CC Chemokine Receptor 5 Deficiency Does Not Prevent Local Immune Responses to Adenovirus Vector in Islet Transplant Recipients

Abstract

CC chemokine receptor 5 (CCR5) plays an important role in mediating inflammation. We examined the effect of CCR5 on the immune response to adenovirus vectors and graft function in islet transplant model. Syngeneic wild-type (WT) or CCR5-deficient (KO) mouse islets transduced with adenovirus encoding β-gal were transplanted under the renal capsule. After transplant, blood glucose, glucose tolerance, graft cellular infiltration, transgene and chemokine/receptor expression, and systemic anti-adenoviral/-β-gal immune response were evaluated.

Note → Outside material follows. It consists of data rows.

Lemma quiet_except_not_found {A} (body : M W A) (handler : M W A) :
  quiet body -> quiet handler -> quiet (except_ResourceNotFoundError body handler).
Proof.
  intros Hm Hk w. specialize (Hm w). unfold except_ResourceNotFoundError, emit, events_of in *.
  destruct (body w) as [[[a|e] w1] e1]; simpl in *; auto.
  destruct e; auto. destruct not_found0; auto.
  specialize (Hk w1). unfold events_of in Hk.
  destruct (handler w1) as [[r w2] e2]. simpl in *.
  apply read_only_app; assumption.
Qed.

Lemma quiet_attempt {A} (body : M W A) (rest : A -> M W outcome) :
  quiet body -> (forall a, quiet (rest a)) -> quiet (attempt body rest).
Proof.
  intros Hm Hk. unfold attempt.
  apply quiet_bind.
  - apply quiet_except.
    + apply quiet_bind; [assumption | intro; apply quiet_ret].
    + intro; apply quiet_ret.
  - intros [a|o]; [apply Hk | apply quiet_ret].
Qed.

Lemma quiet_guarded (body : M W outcome) : quiet body -> quiet (guarded body).
Proof.
  intro H. unfold guarded. apply quiet_except; [assumption | intro; apply quiet_ret].
Qed.

Ltac quiet_step :=
  match goal with
  | |- quiet (ret _) => apply quiet_ret
  | |- quiet (raise _) => apply quiet_raise
  | |- quiet (lift _) => apply quiet_lift
  | |- quiet (display _) => apply quiet_display
  | |- quiet (time_sleep _) => apply quiet_sleep
  | |- quiet (client _ GET _ _) => apply quiet_get
  | |- quiet (bind _ _) => apply quiet_bind; [ | intro ]
  | |- quiet (attempt _ _) => apply quiet_attempt; [ | intro ]
  | |- quiet (guarded _) => apply quiet_guarded
  | |- quiet (except_APIError _ _) => apply quiet_except; [ | intro ]
  | |- quiet (except_ResourceNotFoundError _ _) => apply quiet_except_not_found
  | |- quiet (if ?b then _ else _) => destruct b
  | |- quiet (match ?x with _ => _ end) => destruct x
  end.

Ltac quiet_auto := repeat quiet_step.

Lemma quiet_status_loop nm retries seconds attempts :
  quiet (status_loop gw nm retries seconds attempts).
Proof.
  induction attempts as [|i rest IH]; simpl.
  - apply quiet_ret.
  - quiet_auto. apply IH.
Qed.

Lemma quiet_get_status_install self : quiet (get_status_install gw self).
Proof.
  unfold get_status_install. quiet_auto. apply quiet_status_loop.
Qed.

Lemma quiet_get_mac self : quiet (get_mac gw self).
Proof. unfold get_mac. quiet_auto. Qed.

Lemma quiet_dedicated_each l acc : quiet (dedicated_each gw l acc).
Proof.
  revert acc. induction l as [|i rest IH]; intro acc; simpl.
  - apply quiet_ret.
  - quiet_auto. apply IH.
Qed.

Lemma quiet_list_service self : quiet (list_service gw self).
Proof.
  unfold list_service, list_dedicated, list_templates. quiet_auto.
  apply quiet_dedicated_each.
Qed.

Lemma bind_change_or_quiet {A} (m : M W A) (k_sim k_real : A -> M W outcome) w :
  quiet m ->
  (forall a w1, reports_change (k_sim a w1) \/ read_only (events_of (k_real a w1))) ->
  reports_change (bind m k_sim w) \/ read_only (events_of (bind m k_real w)).
Proof.
  intros Hm Hk. specialize (Hm w). unfold bind, emit, events_of, reports_change, result_of in *.
  destruct (m w) as [[[a|e] w1] e1]; simpl in *; auto.
  destruct (Hk a w1) as [[result H]|H].
  - left. exists result. destruct (k_sim a w1) as [[r w2] e2]. exact H.
  - right. destruct (k_real a w1) as [[r w2] e2]. simpl in *.
    apply read_only_app; assumption.
Qed.

Lemma attempt_change_or_quiet {A} (body : M W A) (k_sim k_real : A -> M W outcome) w :
  quiet body ->
  (forall a w1, reports_change (k_sim a w1) \/ read_only (events_of (k_real a w1))) ->
  reports_change (attempt body k_sim w) \/ read_only (events_of (attempt body k_real w)).
Proof.
  intros Hm Hk. unfold attempt. apply bind_change_or_quiet.
  - apply quiet_except; [ | intro; apply quiet_ret ].
    apply quiet_bind; [ assumption | intro; apply quiet_ret ].
  - intros [a|o] w1; [ apply Hk | right; reflexivity ].
Qed.

Ltac settled :=
  solve [ right; reflexivity
        | left; eexists; reflexivity ].

Lemma change_or_quiet_dns p w :
  reports_change (change_dns gw (simulated p) w) \/
  read_only (events_of (change_dns gw (applied p) w)).
Proof.
  unfold change_dns; simpl.
  destruct (truthy_str (domain p)); simpl; [ | settled ].
  destruct (name p =? "refresh"); settled.
Qed.

Lemma change_or_quiet_terminate p w :
  reports_change (terminate_server gw (simulated p) w) \/
  read_only (events_of (terminate_server gw (applied p) w)).
Proof.
  unfold terminate_server; simpl.
  destruct (name p =? EmptyString); settled.
Qed.

Lemma change_or_quiet_install p w :
  reports_change (launch_install gw (simulated p) w) \/
  read_only (events_of (launch_install gw (applied p) w)).
Proof.
  unfold launch_install; simpl.
  destruct (name p =? EmptyString); [ settled | ].
  destruct (truthy_str (template p)); simpl; [ | settled ].
  destruct (truthy_str (hostname p)); simpl; [ | settled ].
  apply attempt_change_or_quiet.
  - quiet_auto.
  - intros [|] w1; simpl; settled.
Qed.

Lemma change_or_quiet_monitoring p w :
  reports_change (change_monitoring gw (simulated p) w) \/
  read_only (events_of (change_monitoring gw (applied p) w)).
Proof.
  unfold change_monitoring; simpl.
  destruct (name p =? EmptyString); [ settled | ].
  destruct (state p =? EmptyString); [ settled | ].
  destruct ((state p =? "present") || (state p =? "absent")); simpl; settled.
Qed.

Lemma change_or_quiet_reverse p w :
  reports_change (change_reverse gw (simulated p) w) \/
  read_only (events_of (change_reverse gw (applied p) w)).
Proof.
  unfold change_reverse; simpl.
  destruct (truthy_str (domain p)); simpl; [ | settled ].
  destruct (truthy_str (ip p)); simpl; [ | settled ].
  apply bind_change_or_quiet; [ quiet_auto | ].
  intros result w1.
  apply bind_change_or_quiet; [ quiet_auto | ].
  intros reverse w2.
  destruct (py_eq_str reverse _); settled.
Qed.

Lemma change_or_quiet_boot p w :
  reports_change (change_boot_dedicated gw (simulated p) w) \/
  read_only (events_of (change_boot_dedicated gw (applied p) w)).
Proof. unfold change_boot_dedicated; simpl. settled. Qed.

Lemma change_or_quiet_template p w :
  reports_change (generate_template gw yaml_load literal_eval (simulated p) w) \/
  read_only (events_of (generate_template gw yaml_load literal_eval (applied p) w)).
Proof.
  unfold generate_template; simpl.
  destruct (truthy_str (template p)); simpl; settled.
Qed.

Lemma change_or_quiet_vrack p w :
  reports_change (change_vrack gw (simulated p) w) \/
  read_only (events_of (change_vrack gw (applied p) w)).
Proof.
  unfold change_vrack; simpl.
  destruct (truthy_str (vrack p)); simpl; [ | settled ].
  destruct ((state p =? "present") || (state p =? "absent")); simpl; settled.
Qed.

Lemma change_or_quiet_run p w :
  reports_change (run gw yaml_load literal_eval (simulated p) w) \/
  read_only (events_of (run gw yaml_load literal_eval (applied p) w)).
Proof.
  unfold run; simpl.
  destruct (service p =? "dns"); [ apply change_or_quiet_dns | ].
  destruct (service p =? "getmac"); [ right; apply quiet_get_mac | ].
  destruct (service p =? "terminate"); [ apply change_or_quiet_terminate | ].
  destruct (service p =? "status"); [ right; apply quiet_get_status_install | ].
  destruct (service p =? "install"); [ apply change_or_quiet_install | ].
  destruct (service p =? "monitoring"); [ apply change_or_quiet_monitoring | ].
  destruct (service p =? "reverse"); [ apply change_or_quiet_reverse | ].
  destruct (service p =? "list"); [ right; apply quiet_list_service | ].
  destruct (service p =? "boot"); [ apply change_or_quiet_boot | ].
  destruct (service p =? "template"); [ apply change_or_quiet_template | ].
  destruct (service p =? "vrack"); [ apply change_or_quiet_vrack | ].
  right; reflexivity.
Qed.

Lemma quiet_simulated_run p : quiet (run gw yaml_load literal_eval (simulated p)).
Proof.
  unfold run; simpl.
  destruct (service p =? "dns").
  { unfold change_dns; simpl. quiet_auto. }
  destruct (service p =? "getmac"); [ apply quiet_get_mac | ].
  destruct (service p =? "terminate").
  { unfold terminate_server; simpl. quiet_auto. }
  destruct (service p =? "status"); [ apply quiet_get_status_install | ].
  destruct (service p =? "install").
  { unfold launch_install; simpl. quiet_auto. }
  destruct (service p =? "monitoring").
  { unfold change_monitoring; simpl. quiet_auto. }
  destruct (service p =? "reverse").
  { unfold change_reverse; simpl. quiet_auto. }
  destruct (service p =? "list"); [ apply quiet_list_service | ].
  destruct (service p =? "boot").
  { unfold change_boot_dedicated; simpl. quiet_auto. }
  destruct (service p =? "template").
  { unfold generate_template; simpl. quiet_auto. }
  destruct (service p =? "vrack").
  { unfold change_vrack; simpl. quiet_auto. }
  apply quiet_raise.
Qed.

Diabetes was reversed in 1 d in both WT and KO untransduced recipients, while islets transduced with adenovirus failed to reverse diabetes until 10d post-transplant in WT recipients or even longer (>15d) in KO recipients (P < 0.05). A profound infiltration of CD4(+), CD8(+) cells and macrophages was observed in both WT and KO transduced grafts at 25 d. Though transgene expression was significantly reduced, insulin and β-gal expression persisted over 3mo. Glucose tolerance was impaired in all grafts in KO recipients compared with untransduced grafts in WT recipients at 25 d post-transplant, but was equivalent at 3 mo. Early expression of CCR2 mRNA was increased in transduced grafts in both WT and KO recipients. No systemic antivector immunity was demonstrated in any recipient group. Transduction of islets with adenovirus causes significant local inflammation in islet grafts and impairs early graft function in CCR5-deficient recipients, but long-term graft function is preserved. Thus, CCR5 absence does not prevent the local immune response to adenovirus transduction, and vector-associated graft dysfunction is not mediated by CCR5.